Reproduce, exactly as they appear, the line containing "po_parent_name : string;" and every line after it, ending with the last line of the records.

[Data records]
BEGIN

(* ===== verification/Key.v ===== *)
(** * Object keys, script keys and catalog-relative paths

    [domain/key.rs] and [domain/layout_path.rs].  A [SharedStr] is compared,
    hashed and printed by its content, so keys are strings here. *)

From S2P Require Export Action.
From Stdlib Require Import Ascii.
From Stdlib Require String.

Abbreviation object_key := string (only parsing).
Abbreviation script_key := string (only parsing).

(** [key_part(s, i)]: the [i]-th slash-separated segment, or the empty string. *)
Definition key_part (s : string) (i : nat) : string := default "" (split_on "/" s !! i).

Definition schema_part (k : object_key) : string := key_part k 0.
Definition kind_part (k : object_key) : string := key_part k 1.
Definition name_part (k : object_key) : string := key_part k 2.

(** [ScriptKey::from_path]. *)
Definition script_key_from_path (path : string) : script_key := replace_char "\" "/" path.

Section with_unicode.
Context `{Unicode}.

(** [ObjectKey::new]. *)
Definition object_key_new (schema kind name : string) : object_key :=
  to_lowercase schema +:+ "/" +:+ to_lowercase kind +:+ "/" +:+ to_lowercase name.

(** [ObjectKey::parse]. *)
Definition object_key_parse (path : string) : option object_key :=
  let path := trim_end_matches ".sql" path in
  let parts := split_on "/" path in
  let n := length parts in
  if Nat.ltb n 4 then None
  else
    name ← last parts;
    kind ← parts !! (n - 2);
    schema ← parts !! (n - 3);
    Some (object_key_new schema kind name).
End with_unicode.

(** [object_path_for_entry]: the path with the database as its first segment. *)
Definition object_path_for_entry (database : string) (script_path : string) : string :=
  if String.eqb database "" then script_path
  else
    let prefix := database +:+ "/" in
    if starts_with prefix script_path then script_path
    else database +:+ "/" +:+ trim_start_char "/" script_path.

(** [with_database_prefix]. *)
Definition with_database_prefix (database path : string) : string :=
  object_path_for_entry database (replace_char "\" "/" path).

(** [path_lookup_candidates]. *)
Definition path_lookup_candidates (database path : string) : list string :=
  let out := [path] in
  if String.eqb database "" then out
  else
    let prefixed := with_database_prefix database path in
    let out := if String.eqb prefixed path then out else out ++ [prefixed] in
    let prefix := database +:+ "/" in
    if starts_with prefix path
    then out ++ [str_drop (String.length prefix) path] else out.

(** ** Facts *)

Section facts.
Context `{Unicode}.

Lemma to_lowercase_no_slash s :
  has_char "/" s = false → has_char "/" (to_lowercase s) = false.
Proof. by rewrite to_lowercase_slash. Qed.

(** Components without a slash are the segments of the key. *)
Lemma split_object_key schema kind name :
  has_char "/" schema = false → has_char "/" kind = false → has_char "/" name = false →
  split_on "/" (object_key_new schema kind name) =
    [to_lowercase schema; to_lowercase kind; to_lowercase name].
Proof.
  intros Hs Hk Hn. unfold object_key_new.
  change (?a +:+ "/" +:+ ?b) with (a +:+ String "/" b).
  rewrite split_on_app by auto using to_lowercase_no_slash.
  change (?a +:+ "/" +:+ ?b) with (a +:+ String "/" b).
  rewrite split_on_app by auto using to_lowercase_no_slash.
  by rewrite split_on_single by auto using to_lowercase_no_slash.
Qed.

Lemma object_key_parts schema kind name :
  has_char "/" schema = false → has_char "/" kind = false → has_char "/" name = false →
  let k := object_key_new schema kind name in
  schema_part k = to_lowercase schema ∧ kind_part k = to_lowercase kind ∧
  name_part k = to_lowercase name.
Proof.
  intros Hs Hk Hn k. unfold schema_part, kind_part, name_part, key_part, k.
  by rewrite split_object_key.
Qed.

(** Keys are case-insensitive: lower-casing a component first changes nothing. *)
Lemma object_key_new_lower schema kind name :
  object_key_new (to_lowercase schema) (to_lowercase kind) (to_lowercase name) =
  object_key_new schema kind name.
Proof. unfold object_key_new. by rewrite !to_lowercase_idemp. Qed.
End facts.

Lemma trim_start_char_id c s :
  (∀ s', s ≠ String c s') → trim_start_char c s = s.
Proof.
  destruct s as [|a s]; [done|]. intros Hs. cbn.
  rewrite decide_False; [done|]. intros ->. by destruct (Hs s).
Qed.

Lemma object_path_prefixed database path :
  starts_with (database +:+ "/") path = true → object_path_for_entry database path = path.
Proof. unfold object_path_for_entry. intros ->. by destruct (String.eqb_spec database ""). Qed.

(** The prefixed path does start with the database (when there is one). *)
Lemma object_path_starts database path :
  database ≠ "" → starts_with (database +:+ "/") (object_path_for_entry database path) = true.
Proof.
  intros Hd. unfold object_path_for_entry.
  destruct (String.eqb_spec database ""); [done|]. case_match eqn:Hp; [done|].
  change (database +:+ "/" +:+ ?x) with (database +:+ ("/" +:+ x)).
  rewrite <- str_app_assoc. apply starts_with_app.
Qed.

Lemma object_path_idemp database path :
  object_path_for_entry database (object_path_for_entry database path) =
  object_path_for_entry database path.
Proof.
  destruct (String.eqb_spec database "") as [->|Hd]; [done|].
  by apply object_path_prefixed, object_path_starts.
Qed.

(** The candidate list always holds the database-qualified spelling. *)
Lemma candidates_prefixed database path :
  database ≠ "" → with_database_prefix database path ∈ path_lookup_candidates database path.
Proof.
  intros Hd. unfold path_lookup_candidates. destruct (String.eqb_spec database ""); [done|].
  destruct (String.eqb_spec (with_database_prefix database path) path) as [->|];
    case_match; rewrite ?elem_of_app; set_solver.
Qed.
(* ===== verification/Workspace.v ===== *)
(** * The workspace: dense object rows and their side tables

    [domain/workspace/], [domain/object/], [domain/script.rs],
    [domain/script_resolve/], [domain/databases.rs] and [domain/arena_resolve.rs].
    [Workspace] is one record: the hot columns, then the fields of
    [WorkspaceCold], which the code reaches through [Deref].  Ids of rows and
    scripts are one-based [u32]s and map keys; dense indices are [nat]. *)

From S2P Require Export Key Arena.
From Stdlib Require Import Ascii.
From Stdlib Require String.

Abbreviation digest := string (only parsing).
Definition zero_digest : digest := of_bytes (replicate 32 0%N).
#[global] Arguments zero_digest : simpl never.

(** ** Rows *)

Record ObjectEntry := mk_ObjectEntry {
  oe_checksum : digest;
  oe_key_off : StrOff;
  oe_script_id : N;
  oe_db_id : N;
  oe_flags : N;
}.
#[global] Instance ObjectEntry_eta : Settable ObjectEntry := λ r,
  mk_ObjectEntry (oe_checksum r) (oe_key_off r) (oe_script_id r) (oe_db_id r) (oe_flags r).
#[global] Instance ObjectEntry_eq_dec : EqDecision ObjectEntry.
Proof. solve_decision. Defined.

Definition OBJECT_FLAG_DB_EXISTS : N := 1.

Definition with_staging_key (key : object_key) (script_id : N) (checksum : digest)
    (exists_ : bool) (db_id : N) : object_key * ObjectEntry :=
  (key, mk_ObjectEntry checksum StrOff_EMPTY script_id db_id
          (if exists_ then OBJECT_FLAG_DB_EXISTS else 0)).

Definition db_exists (o : ObjectEntry) : bool :=
  negb (N.land (oe_flags o) OBJECT_FLAG_DB_EXISTS =? 0)%N.

Definition set_db_exists (e : bool) (o : ObjectEntry) : ObjectEntry :=
  if e then o <| oe_flags ::= λ f, N.lor f OBJECT_FLAG_DB_EXISTS |>
  else o <| oe_flags ::= λ f, u8_clear f OBJECT_FLAG_DB_EXISTS |>.

Record ObjectRow := mk_ObjectRow { or_schema_id : N; or_kind_code : N }.
#[global] Instance ObjectRow_eq_dec : EqDecision ObjectRow.
Proof. solve_decision. Defined.

(** [ParentRef]: the trigger's parent table row, 0 when unknown. *)
Record ParentRef := mk_ParentRef { parent_row_id : N }.

Inductive ScriptKind : Type := SkObject | SkTransition | SkCheck.
#[global] Instance ScriptKind_eq_dec : EqDecision ScriptKind.
Proof. solve_decision. Defined.

Record ScriptRow := mk_ScriptRow {
  sr_path_off : StrOff;
  sr_abs_path_off : StrOff;
  sr_kind : ScriptKind;
}.
#[global] Instance ScriptRow_eta : Settable ScriptRow := λ r,
  mk_ScriptRow (sr_path_off r) (sr_abs_path_off r) (sr_kind r).
(* ===== verification/Layout.v ===== *)
(** * Layout: from staged objects to dense, interned rows

    [domain/store.rs], [domain/workspace/objects/], [domain/workspace/compact.rs],
    [domain/path_cache.rs], [domain/arena/ws_*.rs] and the per-database view
    [domain/workspace/views/catalog.rs].

    A [SharedStr] is its content here, so the shortcut of [ws_apply] for strings
    that are already slices of the target arena ([str_off_if_dedicated]) has no
    separate path: both paths store an offset whose content is the string. *)

From S2P Require Export Workspace.
From Stdlib Require Import Ascii.
From Stdlib Require String.

Section layout.
Context `{HU : Unicode} `{HF : Fingerprint} `{HM : MapOrder}.

(** ** [finalize_sorted_entries] *)

Record Finalized := mk_Finalized {
  fin_rows : list ObjectRow;
  fin_key_index : gmap string N;
  fin_fp_index : gmap N N;
  fin_entries : list ObjectEntry;
  fin_keys : list object_key;
}.

(** The loop state shared by [finalize_sorted_entries] and
    [rebuild_layout_from_keys]: schema ids by first appearance, then one row and
    two index entries per key. *)
Record IndexState := mk_IndexState {
  ix_schema_ids : gmap string N;
  ix_rows : list ObjectRow;
  ix_key_index : gmap string N;
  ix_fp_index : gmap N N;
}.
(** The layout digest identifies the set of script paths: what is hashed is
    the same for two workspaces exactly when they have the same multiset of
    script paths, in whatever order their scripts are stored, so equal digests
    of different layouts are collisions of SHA-256 itself. *)
Theorem layout_digest_identifies (w1 w2 : Workspace) (p1 p2 : list string) :
  script_paths w1 = Ok p1 → script_paths w2 = Ok p2 →
  Forall u64_sized p1 → Forall u64_sized p2 →
  ∃ i1 i2, layout_digest w1 = Ok (sha256 i1) ∧ layout_digest w2 = Ok (sha256 i2) ∧
    (i1 = i2 ↔ p1 ≡ₚ p2).
Proof.
  intros E1 E2 H1 H2. unfold layout_digest. rewrite E1, E2.
  do 2 eexists. split; [done|]. split; [done|]. split.
  - intros Hd%layout_input_inj; [|by rewrite sort_by_perm..].
    by rewrite <- (sort_by_perm String.leb p1), Hd, sort_by_perm.
  - intros Hp. f_equal. apply (sorted_perm_unique String.leb).
    + apply String.leb_antisym.
    + apply sort_by_sorted; [apply String.leb_total|apply leb_trans].
    + apply sort_by_sorted; [apply String.leb_total|apply leb_trans].
    + by rewrite !sort_by_perm.
Qed.
End scan.

(** ** Concrete inputs *)

Module ScanSample.
#[local] Existing Instances Concrete.unicode Concrete.fingerprint Concrete.map_order
  Concrete.digest.

Definition read (p : string) : M string := Ok ("-- " +:+ p).

Definition users_sql : string * FsNode := ("users.sql", FFile).
Definition orders_sql : string * FsNode := ("orders.SQL", FFile).
Definition notes : string * FsNode := ("notes.txt", FFile).
Definition tree (tables : list (string * FsNode)) : FsNode :=
  FDir ([("App", FDir ([("dbo", FDir ([("tables", FDir tables)]))]))]).
Definition cell_from (row : R) (i : nat) : M Cell :=
  let null := false in
  let '(b, null) := take (try_get_bytes row i) null in
  match b with Some b => Ok (CBytes b) | None =>
  let '(s, null) := take (try_get_str row i) null in
  match s with Some s => Ok (CStr s) | None =>
  let '(b, null) := take (try_get_bool row i) null in
  match b with Some b => Ok (CStr (if (b : bool) then "1" else "0")) | None =>
  let '(n, null) := take (try_get_i16 row i) null in
  match n with Some n => Ok (CStr (pretty n)) | None =>
  let '(n, null) := take (try_get_i32 row i) null in
  match n with Some n => Ok (CStr (pretty n)) | None =>
  let '(n, null) := take (try_get_i64 row i) null in
  match n with Some n => Ok (CStr (pretty n)) | None =>
  let '(n, null) := take (try_get_u8 row i) null in
  match n with Some n => Ok (CStr (pretty n)) | None =>
  if null then Ok CNull else Err (unsupported row i)
  end end end end end end end.

Definition from_tiberius (row : R) : M RowData := traverse (cell_from row) (seq 0 (tds_len row)).
End decode.

(** ** What the library documents

    A column has a value of its type, or a null.  Asking at the column's own type
    gives it; asking at another type never gives a value, and a null only for a
    null of one of these types. *)
Inductive TdsValue : Type :=
| TBinary (v : option string)
| TText (v : option string)
| TBit (v : option bool)
| TSmallInt (v : option Z)
| TInt (v : option Z)
| TBigInt (v : option Z)
| TTinyInt (v : option Z)
| TOther.

#[global] Instance TdsValue_eq_dec : EqDecision TdsValue.
Proof. solve_decision. Defined.

Definition is_null (v : TdsValue) : Prop :=
  v ∈ [TBinary None; TText None; TBit None; TSmallInt None; TInt None; TBigInt None; TTinyInt None].

Definition reads {R A} (value : R → nat → TdsValue) (got : R → nat → Got A)
    (at_type : option A → TdsValue) : Prop :=
  ∀ row i,
    (∀ v, got row i = GotValue v ↔ value row i = at_type (Some v)) ∧
    (value row i = at_type None → got row i = GotNull) ∧
    (got row i = GotNull → is_null (value row i)).

Class TdsRowLaws (R : Type) `{HT : TdsRow R} := {
  tds_value : R → nat → TdsValue;
  reads_bytes : reads tds_value try_get_bytes TBinary;
  reads_str : reads tds_value try_get_str TText;
  reads_bool : reads tds_value try_get_bool TBit;
  reads_i16 : reads tds_value try_get_i16 TSmallInt;
  reads_i32 : reads tds_value try_get_i32 TInt;
  reads_i64 : reads tds_value try_get_i64 TBigInt;
  reads_u8 : reads tds_value try_get_u8 TTinyInt;
}.
(* ===== verification/Plan.v ===== *)
(** * The migration plan: rows, side tables and their materialised form

    [export/plan_json/types.rs], [export/plan_side.rs], [export/materialize/] and
    [engine/run/merge.rs].  [PlanRow] is in [Action]. *)

From S2P Require Export Catalog.
From Stdlib Require Import Ascii.
From Stdlib Require String.

Record PlanGitOff := mk_PlanGitOff {
  pg_hash_off : StrOff;
  pg_author_off : StrOff;
  pg_date_off : StrOff;
}.
#[global] Instance PlanGitOff_eq_dec : EqDecision PlanGitOff.
Proof. solve_decision. Defined.

Definition plan_git_is_empty (g : PlanGitOff) : bool :=
  (so_len (pg_hash_off g) =? 0)%N && (so_len (pg_author_off g) =? 0)%N
  && (so_len (pg_date_off g) =? 0)%N.

Record PlannedSchema := mk_PlannedSchema { ps_action : SchemaAction; ps_schema_name : string }.

Record PlannedGit := mk_PlannedGit { pgit_hash : string; pgit_author : string; pgit_date : string }.

Record PlannedObject := mk_PlannedObject {
  po_normalized_key : string;
  po_object_path : string;
  po_schema_name : string;
  po_kind : string;
  po_object_name : string;
  po_database_name : string;
  po_parent_name : string;
  po_transition_paths : list string;
  po_git : option PlannedGit;
  po_checksum : digest;
  po_planned_action : Action;
  po_exists : bool;
}.
#[global] Instance PlannedObject_eta : Settable PlannedObject := λ o,
  mk_PlannedObject (po_normalized_key o) (po_object_path o) (po_schema_name o) (po_kind o)
    (po_object_name o) (po_database_name o) (po_parent_name o) (po_transition_paths o)
    (po_git o) (po_checksum o) (po_planned_action o) (po_exists o).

END

[Expected answer]:
  po_parent_name : string;
  po_transition_paths : list string;
  po_git : option PlannedGit;
  po_checksum : digest;
  po_planned_action : Action;
  po_exists : bool;
}.
#[global] Instance PlannedObject_eta : Settable PlannedObject := λ o,
  mk_PlannedObject (po_normalized_key o) (po_object_path o) (po_schema_name o) (po_kind o)
    (po_object_name o) (po_database_name o) (po_parent_name o) (po_transition_paths o)
    (po_git o) (po_checksum o) (po_planned_action o) (po_exists o).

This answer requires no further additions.